══ Source data
(* ===== verification/Server.v ===== *)
(** [server.rs]: start-up, configuration reload and privilege dropping.

    The FTP server library is a parameter: [build_server] answers the settings
    it hands to the library's builder.  The running server's own state is the
    account table and the session accountant; [server_step] are the transitions
    the running server makes on them. *)
From stdpp Require Import pretty.
From S2P Require Import Prelude StdPath StdFs Prog FsView Append Paths Crypto Config Account.
From S2P Require Import Limits Auth Store Backend.

Record FailedLoginsPolicy : Type := mkFailedLoginsPolicy {
  flp_max_attempts : Z;
  flp_expires_after_secs : Z
}.

(** What [build_server] configures: the storage generator's recipients and the
    builder's settings.  The lockout blocks by user and address. *)
Record ServerSettings `{AgeLib} : Type := mkServerSettings {
  ss_backend : ReoBackend;
  ss_passive_ports : Z * Z;
  ss_idle_session_timeout : Z;
  ss_failed_logins : FailedLoginsPolicy;
  ss_passive_host : option string;
  ss_greeting : option string;
  ss_ftps : option (string * string)
}.

Arguments mkServerSettings {_}.
Arguments ServerSettings {_}.

(** The state the running server shares between its tasks. *)
Record Running : Type := mkRunning { r_accounts : Accounts; r_sessions : SessionState }.

Record UserIds : Type := mkUserIds { uid : Z; gid : Z }.

Section server.
Context `{AgeLib} (toml : string → result Config string).

Definition server_settings (cfg : Config) (rs : option (list Recipient)) : ServerSettings :=
  mkServerSettings (mkReoBackend rs) (passive_ports (server cfg)) (idle_timeout_secs (limits cfg))
    (mkFailedLoginsPolicy (max_attempts (failed_login_lockout (limits cfg)))
       (window_secs (failed_login_lockout (limits cfg))))
    (passive_host (server cfg)) (greeting (server cfg))
    (match tls_cert (server cfg), tls_key (server cfg) with
     | Some c, Some k => Some (c, k)
     | _, _ => None
     end).

Definition build_server {S} (build : ServerSettings → result S string) (cfg : Config)
    : result S string :=
  let? rs := match encryption cfg with
             | Some enc =>
                 match parse_recipients (recipients enc) with
                 | Ok rs => Ok (Some rs)
                 | Err e => Err ("encryption recipients: " +:+ crypto_error_to_string e)
                 end
             | None => Ok None
             end in
  match build (server_settings cfg rs) with
  | Ok s => Ok s
  | Err _ => Err "libunftp ServerBuilder::build failed"
  end.

Fixpoint ensure_dirs (root : string) (cams : list CameraCfg) : prog (io unit) :=
  match cams with
  | [] => Ret (Ok tt)
  | cam :: rest =>
      try! _ := create_dir_all (join root (cam_name cam)) in
      ensure_dirs root rest
  end.

Definition ensure_home_dirs (cfg : Config) : prog (io unit) :=
  ensure_dirs (root (archive cfg)) (camera cfg).

(** Reload: the new tables are stored only after the file was read, parsed,
    validated and the home directories were made. *)
Definition reload_config (path : string) (st : Running) : prog (result unit string * Running) :=
  let! r := load toml path in
  match r with
  | Err e => Ret (Err ("reload: " +:+ config_error_to_string e), st)
  | Ok cfg =>
      let! r := ensure_home_dirs cfg in
      match r with
      | Err e => Ret (Err ("reload: ensure_home_dirs: " +:+ io_to_string e), st)
      | Ok _ =>
          Ret (Ok tt, mkRunning (build cfg)
                 (set_limits (max_connections (limits cfg))
                    (max_connections_per_account (limits cfg)) (r_sessions st)))
      end
  end.

(** [run] up to the point where the server listens: the home directories, the
    initial state, the server and its address. *)
Definition start {S} (lib_build : ServerSettings → result S string) (cfg : Config)
    : prog (result (S * Running * string) string) :=
  let! r := ensure_home_dirs cfg in
  match r with
  | Err _ => Ret (Err "failed to create camera home directories")
  | Ok _ =>
      let st := mkRunning (build cfg)
        (new (max_connections (limits cfg)) (max_connections_per_account (limits cfg))) in
      Ret (let? srv := build_server lib_build cfg in
           Ok (srv, st, listen (server cfg) +:+ ":" +:+ pretty (port (server cfg))))
  end.

(** The transitions of the running server: a SIGHUP, a tick of the reaper, an
    authentication, and a presence event; the clock moves on. *)
Inductive server_step `{Argon2} : Z * Running → Z * Running → Prop :=
| s_reload path w now st :
    server_step (now, st) (now, (run (reload_config path st) w).1.2)
| s_reap now now' st :
    (now ≤ now')%Z →
    server_step (now, st)
      (now', mkRunning (r_accounts st) (reap now' (from_secs SESSION_TTL_SECS) (r_sessions st)).2)
| s_login now now' u creds st :
    (now ≤ now')%Z →
    server_step (now, st)
      (now', mkRunning (r_accounts st)
               (authenticate now' (r_accounts st) u creds (r_sessions st)).2)
| s_presence now e u st :
    server_step (now, st)
      (now, mkRunning (r_accounts st) (receive_presence_event e u (r_sessions st))).
End server.

(** ** Privileges *)

Section privileges.
Context (from_name : string → result (option UserIds) string).

Definition resolve_user (name : string) : result UserIds string :=
  match from_name name with
  | Ok (Some u) => Ok u
  | Ok None => Err ("user '" +:+ name +:+ "' not found")
  | Err e => Err ("os error looking up user '" +:+ name +:+ "': " +:+ e)
  end.

(** The process identity, and the calls that change it: [setgid] and [setuid]
    answer an error message or the changed identity. *)
Context (setgid setuid : Z → UserIds → result UserIds string).

Definition drop_privileges (name : string) (me : UserIds) : result unit string * UserIds :=
  match resolve_user name with
  | Err e => (Err e, me)
  | Ok ids =>
      match setgid (gid ids) me with
      | Err e => (Err ("setgid to " +:+ pretty (gid ids) +:+ " failed: " +:+ e), me)
      | Ok me1 =>
          match setuid (uid ids) me1 with
          | Err e => (Err ("setuid to " +:+ pretty (uid ids) +:+ " failed: " +:+ e), me1)
          | Ok me2 => (Ok tt, me2)
          end
      end
  end.
End privileges.

(** ** Lemmas *)

Section lemmas.
Context `{AgeLib} (toml : string → result Config string).

Lemma reload_cases path st w r st' w' :
  run (reload_config toml path st) w = ((r, st'), w') →
  (st' = st ∧ is_ok r = false) ∨
  (r = Ok tt ∧ ∃ cfg, valid_config cfg ∧ st' = mkRunning (build cfg)
     (set_limits (max_connections (limits cfg)) (max_connections_per_account (limits cfg)) (r_sessions st))).
Proof.
  unfold reload_config. rewrite run_bind.
  destruct (run (load toml path) w) as [[cfg|e] w1] eqn:El; cbn [fst snd]; [|by intros [= <- <- _]; left].
  rewrite run_bind. destruct (run (ensure_home_dirs cfg) w1) as [[u|e] w2]; cbn.
  - intros [= <- <- _]. right. split; [done|]. exists cfg. split; [|done]. by eapply load_valid.
  - intros [= <- <- _]. by left.
Qed.

Lemma ensure_dirs_ok q cams s :
  plain_fs s → Forall valid_name q → (∀ c, c ∈ cams → valid_name (cam_name c)) →
  (∀ c q' i, c ∈ cams → q' `prefix_of` q ++ [cam_name c] → fs_tree s !! q' ≠ Some (EFile i)) →
  ∃ s', run_ok (ensure_dirs (render q) cams) s = (Ok tt, s') ∧ plain_fs s' ∧
    (∀ d, is_dir (fs_tree s) d → is_dir (fs_tree s') d) ∧
    (∀ q', file_at s' q' = file_at s q') ∧
    ∀ c, c ∈ cams → is_dir (fs_tree s') (q ++ [cam_name c]).
Proof.
  revert s. induction cams as [|c cams IH]; intros s Hp Hq Hv Hf; cbn [ensure_dirs].
  { exists s. split_and!; try done. intros c Hc. by apply elem_of_nil in Hc. }
  destruct (create_dir_all_ok (q ++ [cam_name c]) s Hp) as (s1 & Hr & Hd1 & Hm).
  { apply Forall_app. split; [done|]. constructor; [apply Hv; by left|done]. }
  { intros q' i. apply Hf. by left. }
  assert (∀ d, is_dir (fs_tree s) d → is_dir (fs_tree s1) d) as Hmono.
  { intros d [->|H']; [by left|]. right.
    destruct (dm_tree _ _ _ Hm d) as [->|(? & _)]; [done|congruence]. }
  destruct (IH s1) as (s2 & Hr2 & Hp2 & Hd2 & Hf2 & Hc2); [apply Hm|done|..].
  - intros c' Hc. apply Hv. by right.
  - intros c' q' i Hc Hpre. destruct (dm_tree _ _ _ Hm q') as [->|(_ & -> & _)]; [|done].
    apply (Hf c'); [by right|done].
  - exists s2. split_and!; [|done|by auto| |].
    + rewrite run_ok_bind, <- render_snoc, Hr. done.
    + intros q'. rewrite Hf2. by eapply dirs_made_file_at.
    + intros c' [->|Hc]%elem_of_cons; auto.
Qed.
End lemmas.

Lemma reload_limits `{AgeLib} toml path st w now :
  (∀ s c, toml s = Ok c → 0 ≤ max_connections (limits c) ≤ u32_max)%Z →
  inv now (r_sessions st) → inv now (r_sessions (run (reload_config toml path st) w).1.2).
Proof.
  intros Ht Hi. unfold reload_config. rewrite run_bind.
  destruct (run (load toml path) w) as [[cfg|e] w1] eqn:El; cbn [fst snd]; [|done].
  rewrite run_bind. destruct (run (ensure_home_dirs cfg) w1) as [[u|e] w2]; cbn; [|done].
  destruct (load_parsed _ _ _ _ _ El) as [t Hpt].
  by apply (inv_tstep (now, r_sessions st) (now, _) (t_limits _ _ _ _ (Ht _ _ Hpt))).
Qed.

Lemma server_step_inv `{AgeLib} `{Argon2} toml c c' :
  (∀ s c, toml s = Ok c → 0 ≤ max_connections (limits c) ≤ u32_max)%Z →
  server_step toml c c' → inv c.1 (r_sessions c.2) → inv c'.1 (r_sessions c'.2).
Proof.
  intros Ht [path w now st|now now' st Hle|now now' u creds st Hle|now e u st]; cbn [fst snd r_sessions]; intros Hi.
  - by apply reload_limits.
  - by eapply inv_reap, inv_later.
  - destruct (authenticate now' (r_accounts st) u creds (r_sessions st)) as [r s'] eqn:E.
    apply authenticate_inv in E as [(a & _ & _ & -> & _)|(-> & _)]; cbn.
    + by eapply inv_try_admit, inv_later.
    + by eapply inv_later.
  - apply (inv_tstep _ _ (t_presence now e u _) Hi).
Qed.

(** ** Properties *)

Section properties.
Context `{AgeLib} `{Argon2} (toml : string → result Config string).

(** C27. Reloading is fail-safe: whatever fails (the file unreadable, not TOML,
    invalid, a home directory not creatable), a reload that answers an error
    leaves the account table and the accountant exactly as they were; one that
    succeeds installs the accounts of a valid configuration and its limits,
    keeping every running session counted. *)
Theorem reload_fail_safe path st w r st' w' :
  run (reload_config toml path st) w = ((r, st'), w') →
  (is_ok r = false → st' = st) ∧
  (is_ok r = true → ∃ cfg, valid_config cfg ∧ r_accounts st' = build cfg ∧
     max_global (r_sessions st') = max_connections (limits cfg) ∧
     max_per_account (r_sessions st') = max_connections_per_account (limits cfg) ∧
     per_account (r_sessions st') = per_account (r_sessions st) ∧
     global (r_sessions st') = global (r_sessions st)).
Proof.
  intros [[-> ->]|[-> (cfg & Hv & ->)]]%reload_cases; [done|]. split; [done|]. intros _.
  by exists cfg.
Qed.

(** Start-up leaves every camera with its upload directory: in an archive
    without symbolic links whose root is canonical, with camera names that are
    file names and no regular file in the way, the home of every camera exists
    afterwards, no existing directory was lost and no file was changed. *)
Theorem homes_ready cfg q s :
  plain_fs s → root (archive cfg) = render q → Forall valid_name q →
  (∀ c, c ∈ camera cfg → valid_name (cam_name c)) →
  (∀ c q' i, c ∈ camera cfg → q' `prefix_of` q ++ [cam_name c] → fs_tree s !! q' ≠ Some (EFile i)) →
  ∃ s', run_ok (ensure_home_dirs cfg) s = (Ok tt, s') ∧ plain_fs s' ∧
    (∀ q', file_at s' q' = file_at s q') ∧
    ∀ c, c ∈ camera cfg → ∃ home, role (camera_account cfg c) = Uploader home ∧
      lookup_path s' true home = WFound (q ++ [cam_name c]) EDir.
Proof.
  intros Hp Hr Hq Hv Hf.
  destruct (ensure_dirs_ok q (camera cfg) s Hp Hq Hv Hf) as (s' & Hrun & Hp' & _ & Hfile & Hd).
  exists s'. unfold ensure_home_dirs. rewrite Hr. split; [done|]. split; [done|]. split; [done|].
  intros c Hc. eexists. split; [done|]. rewrite Hr, <- render_snoc.
  apply lookup_dir_at; [done|]. by apply Hd.
Qed.

(** The accountant's invariant holds in every state the running server can
    reach from start-up, through any sequence of reloads, reaper ticks, logins
    and presence events, provided configured limits are 32-bit numbers. *)
Theorem server_invariant cfg now now' st :
  (∀ s c, toml s = Ok c → 0 ≤ max_connections (limits c) ≤ u32_max)%Z →
  (0 ≤ max_connections (limits cfg) ≤ u32_max)%Z →
  rtc (server_step toml)
    (now, mkRunning (build cfg)
       (new (max_connections (limits cfg)) (max_connections_per_account (limits cfg))))
    (now', st) →
  inv now' (r_sessions st).
Proof.
  intros Ht Hm Hr.
  assert (∀ c c', rtc (server_step toml) c c' → inv c.1 (r_sessions c.2) → inv c'.1 (r_sessions c'.2)) as Hall.
  { induction 1 as [c|c c1 c2 H1 _ IH]; [done|]. intros Hi. by eapply IH, server_step_inv. }
  apply (Hall _ _ Hr). by apply inv_new.
Qed.

(** The group is changed before the user, so an identity is never left with
    the old group and the new user: after any failure the process either kept
    its identity or has exactly the effect of a successful [setgid]; success
    is both calls in that order. *)
Theorem drop_privileges_order from_name setgid setuid name me r me' :
  drop_privileges from_name setgid setuid name me = (r, me') →
  match r with
  | Ok _ => ∃ ids me1, from_name name = Ok (Some ids) ∧ setgid (gid ids) me = Ok me1 ∧
      setuid (uid ids) me1 = Ok me'
  | Err _ => me' = me ∨ ∃ ids, from_name name = Ok (Some ids) ∧ setgid (gid ids) me = Ok me'
  end.
Proof.
  unfold drop_privileges, resolve_user.
  destruct (from_name name) as [[ids|]|e] eqn:Ef; [|by intros [= <- <-]; left..].
  destruct (setgid (gid ids) me) as [me1|e] eqn:Eg; [|by intros [= <- <-]; left].
  destruct (setuid (uid ids) me1) as [me2|e] eqn:Eu; intros [= <- <-]; eauto 10.
Qed.
End properties.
════
• **What to produce**
Determine how many lines of the data contain "archive" and give nothing but that number.

• **Solution**
3